La mission de Marnay 9

La mission de Paul Marnay (9)

    L’abbé s’estima plutôt satisfait de l’équivoque contenue dans sa dernière clause.

    « Excusez-moi, mon Père, mais je ne suis pas sûr de bien vous comprendre. Qu’entendez-vous par « nous quitter » ?

    - L’état de santé de M. Denis Truchaud n’est pas du tout enviable. Son espérance de vie semble très limitée. Nous prierons pour lui, afin que le Seigneur lui donne la force d’assurer ses fonctions jusqu’au mois de juillet prochain.

    - Ah, je vous suis ! Dois-je en conclure que vous attendez de la communauté chrétienne qu’elle soit particulièrement attentive et qu’elle dispense toute l’aide que nécessitera M. Truchaud ?

    - Exactement, M. Marnay. De vous, en particulier, j’attends que vous l’aidiez à tenir la comptabilité. Dans les postes qu’il a occupés auparavant, M. Denis Truchaud s’est montré compétent, mais les chiffres ne sont pas sa tasse de thé, si vous me permettez la familiarité de l’expression. »

     Après avoir accepté de griller un cigare, Paul Marnay ne pouvait avoir aucune objection à soulever contre l’image d’une tasse de thé. Mentalement, il nota le passage de « Mon fils » à «  M. Marnay ». Comme lors de précédentes rencontres, il admira  le jeu savant de ces nuances, qui signifiaient la volonté d’un changement de registre comme si, la messe achevée, allégé de ses multiples atours et sortant de l’église, Heutebise s’était rendu à un rendez-vous avec le notaire ou le banquier.

    « Mon Père, vous savez que vous pouvez compter sur moi. Je ne manquerai pas de prêter main forte à M. Truchaud. Puis-je me permettre une question ?

    - Mais bien sûr, faites donc, je vous en prie.

    - Le directeur … provisoire devra-t-il souvent se rendre au chef-lieu, pour y recevoir des soins à l’hôpital ?

    - Cela, tout à fait franchement, je l’ignore, mon cher M. Marnay, mais je présume que oui. Maintenant, si vous le voulez bien, nous allons examiner les comptes du collège lequel, et sur ce point je ne vous apprendrai rien, n’est pas riche. »

 

     Extrait de Entre muraille et canal

09:36 Publié dans Romans | Lien permanent | Commentaires (0)

08/08/2013

La mission de Marnay 8

La mission de Paul Marnay (8)

    « Mon cher fils, reprit doctoralement le corrupteur, vous n’êtes pas sans savoir que la petite école de Sainte-Radegonde-en-Marais va changer de direction. Il ne pouvait en être autrement, à cause du départ à la retraite de M. Vilosseau. Trouver des chefs d’établissements pour nos établissements présente des difficultés, car d’année en année la tâche s’alourdit, les requis sont multiples et les gratifications peu élevées. Pour ce qui concerne le collège du Rédempteur, nous nous sommes vus dans l’obligation de nommer une personne qui n’assumera probablement la direction que cette année. »

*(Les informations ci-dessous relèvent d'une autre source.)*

(** ** Correctness *)

(** C34: when [bootm] is given an address (or nothing) and Linux is started, the
    kernel at that address was checked, with [verify] from the environment.  A legacy
    image has right checksums of its header and, when [verify] is not 0, of its data,
    and is for this processor; for a FIT image the checks of [fit_image_load] were
    passed.  Linux is entered at the entry point that this image names (if it is not
    of the kind that runs where it is), whatever the other images are. *)
Theorem linux_started_checked {C F : Type} `{EnvHooks C} `{EnvConfig} `{ImageConfig} `{FitConfig} `{Libfdt} `{BootConfig} `{BootFdt}
    `{!BootmConfig C F} args (w w' : boot_world C F) la entry aarch64 addr cfg uname :
  names_subcommand args = false -> genimg_get_kernel_addr_fit (load_addr w) (args !! 0%nat) = (addr, cfg, uname) ->
  do_bootm args w = Some (inl (EnteredLinux la entry aarch64), w') ->
  exists verify, env_get_yesno (w_env w) (str "verify") = Some verify /\
    (forall h data, image_at (sysmem_of w) addr h data -> Forall byte_ok (sysmem_of w) -> contents_ok (sysmem_of w) addr h -> ih_magic h = IH_MAGIC ->
       hcrc_ok h = true /\ (verify <> 0 -> dcrc_ok h data = true) /\ arch_ok h IH_ARCH_DEFAULT = true /\
       (ih_type h <> IH_TYPE_KERNEL_NOLOAD -> entry = ih_ep h)) /\
    (genimg_get_format (sysmem_of w) addr = Some IMAGE_FORMAT_LEGACY \/
     genimg_get_format (sysmem_of w) addr = Some IMAGE_FORMAT_FIT /\ fit_kernel_checked (sysmem_of w) addr verify entry cfg uname).
Proof.
  intros Hsub Haddr E. unfold do_bootm in E. rewrite Hsub in E.
  apply all_states_entered in E as (w0 & w1 & w2 & Hm0 & He0 & Hl0 & E1 & E2 & ->).
  destruct (start_state _ _ _ E1) as (Hm1 & Hl1 & Hnl & Hv & _). rewrite He0 in Hv. rewrite Hm0 in Hm1. rewrite <- Hl0, <- Hl1 in Haddr.
  exists (images_verify (images w1)). rewrite <- Hm1. split_and!; [done| |].
  - intros h data Hi Hb Hc Hmg. by apply (find_os_legacy args w1 w2 addr cfg uname Haddr E2 h data).
  - destruct (find_os_format args w1 w2 addr cfg uname Haddr E2) as [|Hf]; [by left|right]. split; [done|]. by eapply find_os_fit.
Qed.


(** C36: the subcommands of [bootm] run in order.  In any sequence of them without a
    [start], with other commands between, the states of those that do something are
    strictly increasing, and all are behind those that were run before; a subcommand
    that would break the order is answered with the usage and changes nothing. *)
Theorem subcommands_in_order {C F : Type} `{EnvHooks C} `{EnvConfig} `{ImageConfig} `{FitConfig} `{Libfdt} `{BootConfig} `{BootFdt}
    `{!BootmConfig C F} (w w' : boot_world C F) l :
  sub_trace w l w' -> 0 <= images_state (images w) ->
  StronglySorted Z.lt (images_state (images w) :: l) /\
  forall arg args s, sub_states arg = Some s -> Some s <> sub_states (str "start") -> s <= images_state (images w) ->
    do_bootm_subcommand (arg :: args) w = Some (inr CMD_RET_USAGE, w).
Proof.
  intros Ht Hst0. split; [by eapply sub_trace_sorted|]. intros arg args s Es Hne Hle.
  rewrite (subcommand_runs arg args s w Es Hne), (proj2 (Z.leb_le _ _)) by lia. done.
Qed.

(** ** Examples *)

#[local] Instance boot_image_config : ImageConfig := {|
  CONFIG_WATCHDOG := false; CONFIG_LYNXKDI := false; CONFIG_CMD_ELF := false; CONFIG_INTEGRITY := false; CONFIG_BOOTM_OPENRTOS := false;
  CONFIG_SYS_SDRAM_BASE := 0; CONFIG_SYS_BOOTM_LEN := 0x4000000; bi_dram_start := 0; bi_dram_size := 0x3000 |}.

#[local] Instance boot_fit_config : FitConfig := {|
  IMAGE_ENABLE_VERIFY := true; IMAGE_ENABLE_BEST_MATCH := false; IMAGE_ENABLE_TIMESTAMP := false; IMAGE_ENABLE_SHA256 := true;
  CONFIG_ARM64_SUPPORT_AARCH32 := false; CONFIG_FIT_SIGNATURE_MAX_SIZE := 0x10000000; fit_heap := None; fit_stack := []; fit_junk := [] |}.

#[local] Instance boot_libfdt : Libfdt := {| fdt_at := fun _ _ => control_tree false; gd_fdt_blob := control_tree false |}.

#[local] Instance boot_config : BootConfig := {| CONFIG_SUPPORT_RAW_INITRD := false; CONFIG_SYS_FDT_PAD := 0x3000; boot_alloc := true; boot_junk := 7 |}.

#[local] Instance boot_fdt : BootFdt := {| fdt_open_into := fun m _ _ _ => Some (0, m); fdt_mem_rsv := fun _ _ => [] |}.

#[local] Instance boot_bootm_config : BootmConfig unit (list Z) := {|
  CONFIG_CMD_BOOTI := true; bi_dram := []; boot_sp := 0; bi_arch_number := 0; gunzip := None; BZ2_bzBuffToBuffDecompress := None;
  lzmaBuffToBuffDecompress := None; lzop_decompress := None; ulz4fn := None; run_appl := fun _ _ e => Some (Some 0, e); other_os := [];
  image_setup_libfdt := fun i m _ _ => Some (0, images_lmb i, m) |}.

#[local] Instance boot_hooks : EnvHooks unit := no_hooks.
#[local] Instance boot_env_config : EnvConfig := small_config false.

(** A memory with a kernel at 16, a device tree at 88 and room for the kernel at
    128, and an environment that leaves the tree where it is. *)
Definition boot_data : list Z := str "kernel!".
Definition boot_kernel : image_header_t := make_header IH_TYPE_KERNEL 128 boot_data.
Definition boot_tree : list Z := concat (PUT_UINT32_BE <$> [0xd00dfeed; 40; 40; 40; 40; 17; 16; 0; 0; 0]).
Definition boot_memory : list Z := replicate 16 0 ++ header_bytes boot_kernel ++ boot_data ++ [0] ++ boot_tree ++ replicate 32 0.

Definition boot_env : @env_world unit (list Z) :=
  let e := mk_world (mk_store var_table ENV_VALID true false 0 []) 1 [] [] in
  mk_world (st (match env_set (str "fdt_high") (Some (str "ffffffffffffffff")) e with Some (_, e) => e | None => e end)) 1 [] boot_memory.

Definition boot_example : boot_world unit (list Z) := mk_boot _ _ zero_images boot_env 16 0.
Definition boot_args : list (list Z) := [str "10"; str "-"; str "58"].

Lemma boot_memory_bytes : Forall byte_ok boot_memory.
Proof.
  assert (forallb (fun b => (0 <=? b) && (b <? 256)) boot_memory = true) as Hb by (vm_compute; reflexivity).
  rewrite forallb_forall in Hb. apply Forall_forall. intros x Hx%list_elem_of_In. specialize (Hb x Hx). unfold byte_ok. lia.
Qed.

Lemma boot_kernel_at : image_at boot_memory 16 boot_kernel boot_data.
Proof.
  assert (header_ok boot_kernel) as Hok.
  { split; [vm_compute; split_and!; (done || congruence)|by vm_compute|]. split; [reflexivity|]. repeat constructor; simpl; lia. }
  split; [done|split; [lia|by vm_compute]|repeat constructor; simpl; lia|by vm_compute|by vm_compute|by vm_compute].
Qed.

(** Witness: the kernel at 16 is started at 128 with the tree at 88. *)
Lemma linux_started_checked_witness :
  exists w', do_bootm boot_args boot_example = Some (inl (EnteredLinux [88; 0; 0; 0] 128 true), w') /\
    exists verify, env_get_yesno boot_env (str "verify") = Some verify /\
      hcrc_ok boot_kernel = true /\ (verify <> 0 -> dcrc_ok boot_kernel boot_data = true).
Proof.
  assert (fst <$> do_bootm boot_args boot_example = Some (inl (EnteredLinux [88; 0; 0; 0] 128 true))) as E by (vm_compute; reflexivity).
  destruct (do_bootm boot_args boot_example) as [[r w']|] eqn:E'; [|discriminate]. injection E as ->. exists w'. split; [reflexivity|].
  destruct (linux_started_checked boot_args boot_example w' [88; 0; 0; 0] 128 true 16 None None eq_refl eq_refl E') as (verify & Hv & Hk & _).
  exists verify. split; [exact Hv|]. change (sysmem_of boot_example) with boot_memory in Hk.
  destruct (Hk boot_kernel boot_data boot_kernel_at boot_memory_bytes ltac:(intros [?|?]; done) eq_refl) as (H1 & H2 & _). by split.
Defined.

(** A kernel of 7 bytes at 80 that is loaded to 128, and a ramdisk from 32 to 64, in
    a memory of three pages of which the last is reserved. *)
Definition placed_images : bootm_headers_t :=
  set_lmb (set_rd (set_os zero_images (mk_image_info 16 87 80 7 128 IH_COMP_NONE IH_TYPE_KERNEL IH_OS_LINUX IH_ARCH_ARM64)) 32 64)
    (mk_lmb (mk_region 1 0 (mk_property 0 0x3000 :: replicate 8 (mk_property 0 0))) (mk_region 1 0 (mk_property 0x2000 0x1000 :: replicate 8 (mk_property 0 0)))).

    L’abbé Heurtebise se tut, laissa le sens de ses paroles pénétrer la profane cervelle de Paul Marnay. Puis, même s’il n’écrivait pas de romans policiers, l’abbé se plaisait à créer le suspens.

    « Voulez-vous dire que ce directeur se verra confié une nouvelle mission, une fois l’année scolaire achevée ?

    - Hélas non pour lui, mon fils. M. Denis Truchaud, puisque c’est là le nom du directeur… provisoire, n’assumera certainement plus aucune fonction. Il se pourrait même qu’il nous quitte. »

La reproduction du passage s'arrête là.